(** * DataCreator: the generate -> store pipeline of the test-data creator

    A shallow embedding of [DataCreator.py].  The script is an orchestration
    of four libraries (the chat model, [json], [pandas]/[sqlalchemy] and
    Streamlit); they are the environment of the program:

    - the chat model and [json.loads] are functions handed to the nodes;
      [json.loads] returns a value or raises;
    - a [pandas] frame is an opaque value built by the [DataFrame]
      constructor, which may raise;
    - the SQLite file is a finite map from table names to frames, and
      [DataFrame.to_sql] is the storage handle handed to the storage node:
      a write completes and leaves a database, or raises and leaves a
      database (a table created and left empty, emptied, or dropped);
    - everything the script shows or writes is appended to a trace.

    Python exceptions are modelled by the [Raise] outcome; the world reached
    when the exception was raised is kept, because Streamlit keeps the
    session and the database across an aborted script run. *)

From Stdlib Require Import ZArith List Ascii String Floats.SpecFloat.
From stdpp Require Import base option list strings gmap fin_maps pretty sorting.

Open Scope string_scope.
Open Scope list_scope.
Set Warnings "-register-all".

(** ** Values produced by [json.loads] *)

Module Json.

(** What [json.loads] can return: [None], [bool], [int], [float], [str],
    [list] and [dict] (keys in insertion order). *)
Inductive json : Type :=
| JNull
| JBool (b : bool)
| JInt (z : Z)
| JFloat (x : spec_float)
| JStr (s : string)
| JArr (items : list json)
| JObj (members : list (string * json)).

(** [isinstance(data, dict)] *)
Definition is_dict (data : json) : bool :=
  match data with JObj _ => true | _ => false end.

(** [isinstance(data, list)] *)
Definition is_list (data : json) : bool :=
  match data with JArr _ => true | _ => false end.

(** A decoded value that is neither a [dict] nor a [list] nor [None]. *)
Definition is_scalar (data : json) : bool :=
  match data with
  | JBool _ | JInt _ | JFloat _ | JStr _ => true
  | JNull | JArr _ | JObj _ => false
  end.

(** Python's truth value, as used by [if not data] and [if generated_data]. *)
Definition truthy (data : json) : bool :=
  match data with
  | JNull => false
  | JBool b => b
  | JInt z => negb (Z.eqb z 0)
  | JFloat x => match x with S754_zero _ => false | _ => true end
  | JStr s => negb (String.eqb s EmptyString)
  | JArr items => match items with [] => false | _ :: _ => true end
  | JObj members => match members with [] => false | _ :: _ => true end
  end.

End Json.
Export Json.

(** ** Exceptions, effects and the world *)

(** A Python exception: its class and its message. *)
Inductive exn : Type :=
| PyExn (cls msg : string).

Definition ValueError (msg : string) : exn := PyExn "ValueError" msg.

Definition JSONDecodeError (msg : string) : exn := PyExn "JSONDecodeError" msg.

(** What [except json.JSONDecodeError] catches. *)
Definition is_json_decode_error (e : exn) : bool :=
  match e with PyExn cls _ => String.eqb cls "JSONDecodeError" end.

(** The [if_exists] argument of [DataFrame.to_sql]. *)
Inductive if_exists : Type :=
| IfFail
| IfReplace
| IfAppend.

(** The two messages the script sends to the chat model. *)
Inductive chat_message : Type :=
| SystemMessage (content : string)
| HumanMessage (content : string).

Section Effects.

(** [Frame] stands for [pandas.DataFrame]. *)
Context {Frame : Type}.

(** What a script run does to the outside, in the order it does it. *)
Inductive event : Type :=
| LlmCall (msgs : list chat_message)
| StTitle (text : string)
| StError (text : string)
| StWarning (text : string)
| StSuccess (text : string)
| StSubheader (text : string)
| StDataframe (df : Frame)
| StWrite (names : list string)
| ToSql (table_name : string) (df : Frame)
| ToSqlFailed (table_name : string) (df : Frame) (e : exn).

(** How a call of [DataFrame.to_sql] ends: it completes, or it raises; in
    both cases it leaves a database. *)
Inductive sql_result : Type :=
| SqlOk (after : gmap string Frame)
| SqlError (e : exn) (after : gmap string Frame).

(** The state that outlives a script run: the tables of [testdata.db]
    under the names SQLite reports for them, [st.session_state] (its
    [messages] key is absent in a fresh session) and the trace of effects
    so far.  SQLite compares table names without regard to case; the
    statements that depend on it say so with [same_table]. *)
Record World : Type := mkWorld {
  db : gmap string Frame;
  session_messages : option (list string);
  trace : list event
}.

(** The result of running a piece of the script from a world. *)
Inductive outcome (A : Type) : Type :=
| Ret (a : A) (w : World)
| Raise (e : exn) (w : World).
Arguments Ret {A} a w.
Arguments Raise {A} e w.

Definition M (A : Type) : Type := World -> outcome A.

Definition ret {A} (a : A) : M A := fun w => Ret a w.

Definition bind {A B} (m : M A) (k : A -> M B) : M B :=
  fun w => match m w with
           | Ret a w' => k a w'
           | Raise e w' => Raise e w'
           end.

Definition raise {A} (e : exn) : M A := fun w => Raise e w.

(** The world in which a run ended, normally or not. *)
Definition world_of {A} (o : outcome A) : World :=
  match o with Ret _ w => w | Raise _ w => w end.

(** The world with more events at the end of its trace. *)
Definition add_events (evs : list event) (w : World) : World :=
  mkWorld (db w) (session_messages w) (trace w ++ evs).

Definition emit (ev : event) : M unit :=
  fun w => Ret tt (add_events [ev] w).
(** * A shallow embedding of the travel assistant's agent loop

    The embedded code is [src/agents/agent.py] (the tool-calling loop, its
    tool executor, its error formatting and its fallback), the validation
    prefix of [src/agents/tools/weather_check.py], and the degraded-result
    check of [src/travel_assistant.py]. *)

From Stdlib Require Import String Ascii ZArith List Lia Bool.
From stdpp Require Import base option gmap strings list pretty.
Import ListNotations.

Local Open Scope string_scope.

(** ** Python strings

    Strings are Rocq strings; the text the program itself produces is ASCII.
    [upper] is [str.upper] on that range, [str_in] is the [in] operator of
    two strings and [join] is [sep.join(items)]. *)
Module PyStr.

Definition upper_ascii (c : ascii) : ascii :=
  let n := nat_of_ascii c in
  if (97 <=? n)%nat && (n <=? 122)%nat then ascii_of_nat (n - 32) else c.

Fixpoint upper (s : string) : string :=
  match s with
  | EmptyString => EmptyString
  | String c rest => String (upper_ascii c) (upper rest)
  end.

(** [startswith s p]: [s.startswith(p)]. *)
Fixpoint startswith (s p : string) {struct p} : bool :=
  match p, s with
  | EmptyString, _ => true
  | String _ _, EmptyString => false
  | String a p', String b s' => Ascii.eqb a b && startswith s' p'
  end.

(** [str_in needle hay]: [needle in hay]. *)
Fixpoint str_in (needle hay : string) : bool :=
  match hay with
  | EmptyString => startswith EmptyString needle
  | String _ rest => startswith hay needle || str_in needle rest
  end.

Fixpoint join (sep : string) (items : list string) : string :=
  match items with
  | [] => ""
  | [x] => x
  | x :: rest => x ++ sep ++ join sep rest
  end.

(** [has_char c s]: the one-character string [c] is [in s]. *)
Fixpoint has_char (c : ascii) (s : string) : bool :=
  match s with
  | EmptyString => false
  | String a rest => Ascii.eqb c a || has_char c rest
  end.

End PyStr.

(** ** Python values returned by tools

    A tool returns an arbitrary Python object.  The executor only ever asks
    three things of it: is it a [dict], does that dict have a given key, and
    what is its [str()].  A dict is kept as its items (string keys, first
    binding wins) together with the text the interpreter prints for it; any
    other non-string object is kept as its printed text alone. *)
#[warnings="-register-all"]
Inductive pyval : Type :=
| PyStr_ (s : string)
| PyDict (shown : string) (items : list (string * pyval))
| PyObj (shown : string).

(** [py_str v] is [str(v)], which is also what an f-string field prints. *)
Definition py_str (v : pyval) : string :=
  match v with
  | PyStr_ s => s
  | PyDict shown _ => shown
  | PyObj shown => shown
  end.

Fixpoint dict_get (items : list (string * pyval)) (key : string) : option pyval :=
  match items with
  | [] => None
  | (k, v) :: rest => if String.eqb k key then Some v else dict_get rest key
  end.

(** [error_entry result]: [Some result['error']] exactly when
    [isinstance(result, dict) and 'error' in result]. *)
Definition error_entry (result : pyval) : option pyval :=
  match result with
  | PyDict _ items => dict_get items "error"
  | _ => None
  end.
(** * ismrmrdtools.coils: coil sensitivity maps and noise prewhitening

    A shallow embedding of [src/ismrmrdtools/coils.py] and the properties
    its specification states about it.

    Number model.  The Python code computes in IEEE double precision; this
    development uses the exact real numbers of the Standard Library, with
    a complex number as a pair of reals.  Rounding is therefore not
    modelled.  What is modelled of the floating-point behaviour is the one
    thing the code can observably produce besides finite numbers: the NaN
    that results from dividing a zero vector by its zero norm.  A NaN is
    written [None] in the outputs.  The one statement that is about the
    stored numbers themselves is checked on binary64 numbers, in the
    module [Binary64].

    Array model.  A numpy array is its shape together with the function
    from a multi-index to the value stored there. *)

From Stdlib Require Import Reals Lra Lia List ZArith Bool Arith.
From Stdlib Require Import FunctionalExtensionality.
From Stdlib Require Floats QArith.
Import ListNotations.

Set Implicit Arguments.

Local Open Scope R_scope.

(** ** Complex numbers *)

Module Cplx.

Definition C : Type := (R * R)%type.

Assigned task. In the records above, the line with "Definition emit (ev" marks the start and the line with "let n := nat_of_ascii c in" marks the end; copy that stretch exactly, both lines included, and nothing else.

Answer for this exercise.
Definition emit (ev : event) : M unit :=
  fun w => Ret tt (add_events [ev] w).
(** * A shallow embedding of the travel assistant's agent loop

    The embedded code is [src/agents/agent.py] (the tool-calling loop, its
    tool executor, its error formatting and its fallback), the validation
    prefix of [src/agents/tools/weather_check.py], and the degraded-result
    check of [src/travel_assistant.py]. *)

From Stdlib Require Import String Ascii ZArith List Lia Bool.
From stdpp Require Import base option gmap strings list pretty.
Import ListNotations.

Local Open Scope string_scope.

(** ** Python strings

    Strings are Rocq strings; the text the program itself produces is ASCII.
    [upper] is [str.upper] on that range, [str_in] is the [in] operator of
    two strings and [join] is [sep.join(items)]. *)
Module PyStr.

Definition upper_ascii (c : ascii) : ascii :=
  let n := nat_of_ascii c in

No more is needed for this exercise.